American Chemistry Council president Cal Dooley tells Bloomberg the number of manufacturer requests to the EPA to make new chemicals has doubled from 331 to 658, and the backlog is caused by an amendment to the Toxic Substances Control Act.
Last year Congress updated the 40-year-old law, requiring new testing and regulation of thousands of chemicals used in everything from cleaning products to paint thinners and clothing. Unlike the old TSCA, the amendment requires the EPA to test all existing and new chemicals to determine if they pose a threat to human health or the environment. It also gives the agency authority to request additional toxicity data from manufacturers.

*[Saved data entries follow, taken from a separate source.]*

(* ===== verification/BookingApiRuns.v ===== *)
(** * Runs of the booking endpoints

    The theorems at a demonstration database, and the runs that show where the
    endpoints depart from what they mean to do. *)

From S2P Require Import Prelude Exceptions Effects StateMachines Money Numbers Store PyText PyDate Sessions SessionPlanner SessionSpec PlanSpec RefundLifecycle RefundService Loyalty LinkGateway Settlement LinkService LinkFrame BookingEvents BookingRepo BookingService BookingChanges BookingUpdate BookingSlots BookingFrame BookingSpec SessionChange UpdateSpec BookingRuns PaymentApi BookingApi BookingIntake BookingApiSpec BookingRequests BookingPoints GatewayParser PaymentRuns.
Import BookingService BookingUpdates.
#[local] Open Scope Z_scope.

(** ** A world and some requests *)

(** A catalogue of massages of an hour, with every therapist free. *)
#[local] Instance api_catalogue : Ushauth := {|
  get_service := λ id, Ok (JDict [("id", JStr id); ("name", JStr "Massage"); ("base_price", JStr "20.000"); ("duration_minutes", JInt 60)]);
  get_service_arrangement := λ _, Ok (JDict [("name", JStr "Room 1"); ("arrangement_type", JStr "single")]);
  get_therapist := λ _, Ok (JDict [("name", JStr "Maria")]);
  check_appointment_availability := λ q, Ok (JDict [("available", JStr "yes"); ("therapist_id", q.(aq_therapist_id))]);
  check_booking_therapist_availability := λ _ _ _ _, Ok (JDict [("available", JStr "yes")]) |}.
#[local] Instance api_booking_world : BookingWorld := {|
  booking_world := BookingRuns.demo_world; booking_catalogue := api_catalogue;
  appointment_cache := λ _ _, Ok (); booking_invoice := λ _ _, Ok None |}.
(** The driver is asyncpg unless it stores UUID objects as texts. *)
Definition world_of (takes : bool) (invoices : bool) : BookingApiWorld := {|
  booking_api_world := {| payment_world := api_booking_world; process_offset := 0 |};
  get_branch := λ _, Ok (JDict [("name", JStr "Salmiya")]); get_customer_profile := λ _, Raise (err PythonException);
  decode_token := λ _, Raise (err PythonException); 
  booking_invoice_data := λ _ _, if invoices then Ok (Some ("INV-1", "77")) else Ok None; text_takes_uuid := takes |}.
#[local] Instance api_world : BookingApiWorld := world_of true true.

Definition caller (key : Z) : CurrentUser := mk_current_user (uuid_str key) (Some "Noor") None None None None None None.
Definition no_headers : IntakeHeaders := mk_headers None None None.
Definition an_hour : ServiceItem :=
  mk_service_item (Some (uuid_str 60)) None None None (Some (uuid_str 50)) None None None None JNull None false 0 None 0 None None.
Definition session_at (time : string) (therapist : Z) : SessionItem :=
  mk_session_item None (uuid_str therapist) None None None None None (Some (uuid_str 50)) None None None None [an_hour] [] 0 (Some time) None.
Definition a_request : CreateBookingRequest :=
  mk_booking_request None [] [] 0 0 JNull None (Some 3) None None None None [] JNull None None JNull None None None [] [] None None None false
    None (Some "2026-07-14") None None None None None None None None None None None JNull JNull None "KWD"
    None None None None None None None None None None None None None None None None None None None.
Definition planned_request : CreateBookingRequest :=
  a_request <| nb_sessions := [session_at "14:00:00" 1; session_at "15:00:00" 2] |> <| nb_status := Some "confirmed" |>.
Definition key_of (i j : nat) : string := uuid_str (80 + Z.of_nat i).
Definition cancelling : CancelBookingRequest := mk_cancel_request "ill" None None.

Definition no_change (source : string) : UpdateBookingRequest :=
  mk_update_request None None None None None None None None None None None None None None None None None None None false
    None None None None [] [] None None None None None None None source None None None None None None JNull JNull None
    JNull JNull None JNull JNull.
Definition completing : UpdateBookingStatusRequest :=
  mk_status_request Booking.COMPLETED None None None None None None None None None None None None "ushdesk" None None None None
    None None None None None.

(** ** The theorems at this database *)

(** The planned sessions of the request. *)
Definition planned_sessions : list json := Eval vm_compute in
  match intake_services planned_request key_of with Ok i => default [] (plan_session_list <$> i.(in_plan)) | Raise _ => [] end.
Lemma planned_named : named_by_keys planned_sessions.
Proof.
  split.
  - constructor; [|constructor; [|constructor]]; (split; [|by exists None]); [by exists 1|by exists 2].
  - intros first [= <-]. discriminate.
Qed.
Lemma planned_admitted s : admitted (CreateBookingReq planned_request (caller 8) no_headers key_of) s.
Proof.
  intros c i p (customer & _ & (i' & Hi & (sel & _ & (u & _ & (window & _ & (price & _ & [= _ ->])%result_bind_ok)%result_bind_ok)%result_bind_ok)%result_bind_ok)%result_bind_ok)%result_bind_ok Hp.
  assert (match intake_services planned_request key_of with Ok i => default [] (plan_session_list <$> i.(in_plan)) | Raise _ => [] end =
          planned_sessions) as E by (vm_compute; reflexivity).
  rewrite Hi, Hp in E. cbn in E. unfold id in E. rewrite E. exact planned_named.
Qed.

Lemma completing_safe : update_safe ((status_arguments completing None) <| ub_status := Some Booking.COMPLETED |>) booked_row.
Proof.
  split.
  - intros t. by intros [[=]|[=]].
  - intros l [=].
  - left. cbn. lia.
  - intros _ _ [=].
  - intros sess Hs a z. by apply moved_times.
  - intros _ b1 [= <-]. vm_compute. split; split; done.
Qed.

Lemma booking_requests_history_witness :
  let rs := [StatusReq 1 completing None "a1b2c3"; CreateBookingReq planned_request (caller 8) no_headers key_of;
             CancelBookingReq 1 cancelling (caller 9); InvoiceReq 1 "INV-9"] in
  let s' := serve_all "deema" 60 15 rs booked in
  schedule_ok s' ∧ (bk_status <$> s'.(bookings) !! 1 = Some "completed") ∧ size s'.(bookings) = 2%nat.
Proof.
  cbv zeta. split; [|split; vm_compute; reflexivity].
  apply (booking_requests_history "deema" 60 15); [exact booked_schedule|]. cbn [all_admitted]. split_and!; [|apply planned_admitted|done..].
  intros b ->%booked_lookup. exact completing_safe.
Defined.

Lemma others_bookings_untouched_witness :
  in_session (cancel_request "deema" 1 cancelling (caller 8)) booked = (Raise (http_error "403"), booked).
Proof.
  refine (proj1 (others_bookings_untouched "deema" 60 1 (caller 8) 8 booked_row booked _ _ _) cancelling);
    [vm_compute; reflexivity|vm_compute; reflexivity|discriminate].
Defined.

(** ** Points *)

Definition points_request : CreateBookingRequest :=
  a_request <| nb_services := [an_hour] |> <| nb_therapist_id := Some 1 |> <| nb_appointment_time := Some "14:00" |>
    <| nb_booking_type := Some "loyalty" |> <| nb_loyalty_points := 30 |> <| nb_idempotency_key := Some "k1" |>.
Definition rich : Store := booked <| loyalty_accounts := {[ 8 := mk_account 100 100 0 None 0 ]} |>.
Definition buy (s : Store) : result Z * Store := create_request 15 points_request (caller 8) no_headers key_of s.

Lemma points_booking_is_paid_witness :
  ∃ c i, prepare points_request (caller 8) no_headers key_of rich = Ok (c, i) ∧ charged points_request i c 2 rich (buy rich).2.
Proof.
  pose proof (points_booking_is_paid 15 points_request (caller 8) no_headers key_of rich) as H. unfold buy.
  assert ((create_request 15 points_request (caller 8) no_headers key_of rich).1 = Ok 2) as E by (vm_compute; reflexivity).
  destruct (create_request 15 points_request (caller 8) no_headers key_of rich) as [r s']. cbn [fst snd] in *.
  exact (proj2 H 2 E eq_refl eq_refl).
Defined.

Example points_are_taken :
  (buy rich).1 = Ok 2 ∧ la_balance_points <$> (buy rich).2.(loyalty_accounts) !! 8 = Some 70 ∧
  (λ b, (b.(bk_status), b.(bk_payment_status))) <$> (buy rich).2.(bookings) !! 2 = Some ("confirmed", "rewarded").
Proof. split_and!; vm_compute; reflexivity. Qed.

(** The same request again, with its idempotency key: the booking is the same,
    the points are taken again. *)
Example retried_request_takes_points_again :
  let s := (buy rich).2 in
  (buy s).1 = Ok 2 ∧ (buy s).2.(bookings) !! 3 = None ∧ la_balance_points <$> (buy s).2.(loyalty_accounts) !! 8 = Some 40.
Proof. split_and!; vm_compute; reflexivity. Qed.

(** With asyncpg the key of the payment cannot be stored: once the invoice is
    committed the points and the booking stay and the request fails; without an
    invoice the request succeeds and nothing of it is stored. *)
Example refused_key_fails_after_charging :
  let run := create_request (H := world_of false true) 15 points_request (caller 8) no_headers key_of rich in
  run.1 = Raise (err PythonException) ∧ la_balance_points <$> run.2.(loyalty_accounts) !! 8 = Some 70 ∧
  bk_status <$> run.2.(bookings) !! 2 = Some "confirmed" ∧ run.2.(payments) !! 1 = None.
Proof. split_and!; vm_compute; reflexivity. Qed.
Example refused_key_loses_booking :
  let run := create_request (H := world_of false false) 15 points_request (caller 8) no_headers key_of rich in
  run.1 = Ok 2 ∧ run.2.(bookings) !! 2 = None ∧ la_balance_points <$> run.2.(loyalty_accounts) !! 8 = Some 100.
Proof. split_and!; vm_compute; reflexivity. Qed.

(** Without an account the request is refused, but a booking that names a payment
    was committed before: confirmed and paid with points nobody gave. *)
Example refused_booking_stays :
  let run := create_request 15 (points_request <| nb_payment_number := Some "PAY-2026-000001" |>) (caller 8) no_headers key_of booked in
  run.1 = Raise (http_error "400") ∧
  (λ b, (b.(bk_status), b.(bk_payment_status))) <$> run.2.(bookings) !! 2 = Some ("confirmed", "rewarded").
Proof. split; vm_compute; reflexivity. Qed.

(** ** Whose booking it is *)

(** The owner is asked for when the body says the source is a customer. *)
Example anyone_updates_with_another_source :
  let body := {| ur_status := Some Booking.CANCELLED; ur_payment_status := None; ur_payment_data := None; ur_payment_type := None;
    ur_payment_id := None; ur_payment_provider := None; ur_payment_gateway := None; ur_payment_through := None;
    ur_payment_method := None; ur_payment_url := None; ur_created_by_user := None; ur_created_by := None;
    ur_created_by_user_data := None; ur_change_by_user := None; ur_change_by_user_data := None; ur_therapist_id := None;
    ur_therapist_data := None; ur_secondary_therapist_id := None; ur_secondary_therapist_data := None;
    ur_secondary_given := false; ur_branch_id := None; ur_branch_data := None; ur_service_arrangement_id := None;
    ur_service_arrangement_data := None; ur_services := []; ur_sessions := []; ur_appointment_date := None;
    ur_appointment_time := None; ur_appointment_start := None; ur_extra_minutes := None; ur_customer_notes := None;
    ur_internal_notes := None; ur_reason := None; ur_source := "admin"; ur_voucher_id := None; ur_voucher_data := None;
    ur_invoice_number := None; ur_payment_number := None; ur_addons := None; ur_selected_addons := None;
    ur_addon_price := JNull; ur_addons_price := JNull; ur_addons_duration := None; ur_price_for_extra_minutes := JNull;
    ur_extra_price := JNull; ur_total_duration := None; ur_total_amount := JNull; ur_total_price := JNull |} in
  let run := update_request "deema" 60 1 body (caller 8) (λ _ _ _, "") "a1b2c3" booked in
  run.1 = Ok () ∧ bk_status <$> run.2.(bookings) !! 1 = Some "cancelled".
Proof. split; vm_compute; reflexivity. Qed.

(** ** Invoices, payments, prices, dates *)

(** Every payment of the booking gets the number, those that have one included. *)
Definition invoiced : Store := paid <| payments := {[ 1 := paid_row <| pm_invoice_number := Some "INV-1" |> ]} |>.
Example linked_invoice_overwrites :
  (link_booking_invoice 1 "INV-9" invoiced).2.(payments) !! 1 ≫= pm_invoice_number = Some "INV-9".
Proof. vm_compute. reflexivity. Qed.

(** The id a gateway gives a charge links nothing, although a payment carries it. *)
Example gateway_id_links_nothing :
  paid_row.(pm_payment_id) = Some "chg_7" ∧
  link_payment (a_request <| nb_payment_id := Some "chg_7" |>) None 2 paid = (Ok false, paid).
Proof. split; vm_compute; reflexivity. Qed.

(** The text of a status is never the word it is compared with. *)
Lemma cancelled_cache_never st : String.eqb (lower (enum_str st)) "cancelled" = false.
Proof. by destruct st. Qed.
Lemma status_cancelled_cache_idle id body s : status_cancelled_cache id body s = (Ok (), s).
Proof. unfold status_cancelled_cache. by rewrite cancelled_cache_never, when_run. Qed.

(** The total of a booking of sessions leaves the discount out. *)
Example discount_is_not_subtracted :
  let t := mk_totals (of_fils 40000) ZERO ZERO (of_fils 40000) 120 0 0 120 in
  match planned_pricing (a_request <| nb_discount := JStr "5.000" |>) t with
  | Ok p => db_fils p.(pb_discount) = 5000 ∧ db_fils p.(pb_total) = 40000
  | Raise _ => False
  end.
Proof. vm_compute. split; reflexivity. Qed.

(** A booking at one in the morning is planned for the day before. *)
Example small_hours_are_yesterday :
  stored_date (at_hour 1) = "2026-07-13" ∧ date_text (local_day (at_hour 1)) = "2026-07-14".
Proof. split; vm_compute; reflexivity. Qed.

Only 33 new chemicals have been allowed to enter commerce since the law was amended, Dooley said, adding: “This is stunning for a program that has historically reviewed about 1,000 substances annually.”
Manufacturers say the changes to the TSCA are stifling innovation because the EPA now takes so long to review chemicals.
“This is serious for industry as we rapidly need to bring new innovative systems to the market,” Lynn Ann Dekleva, who manages product stewardship and regulations at DuPont, told Bloomberg.
Wendy Cleland-Hamnett, EPA acting assistant administrator for chemical safety and pollution prevention, said EPA administrator Scott Pruitt is working to address manufacturers’ concerns.
“You have his commitment we’ll be working to get that process closer to where it should be,” Cleland-Hamnett said.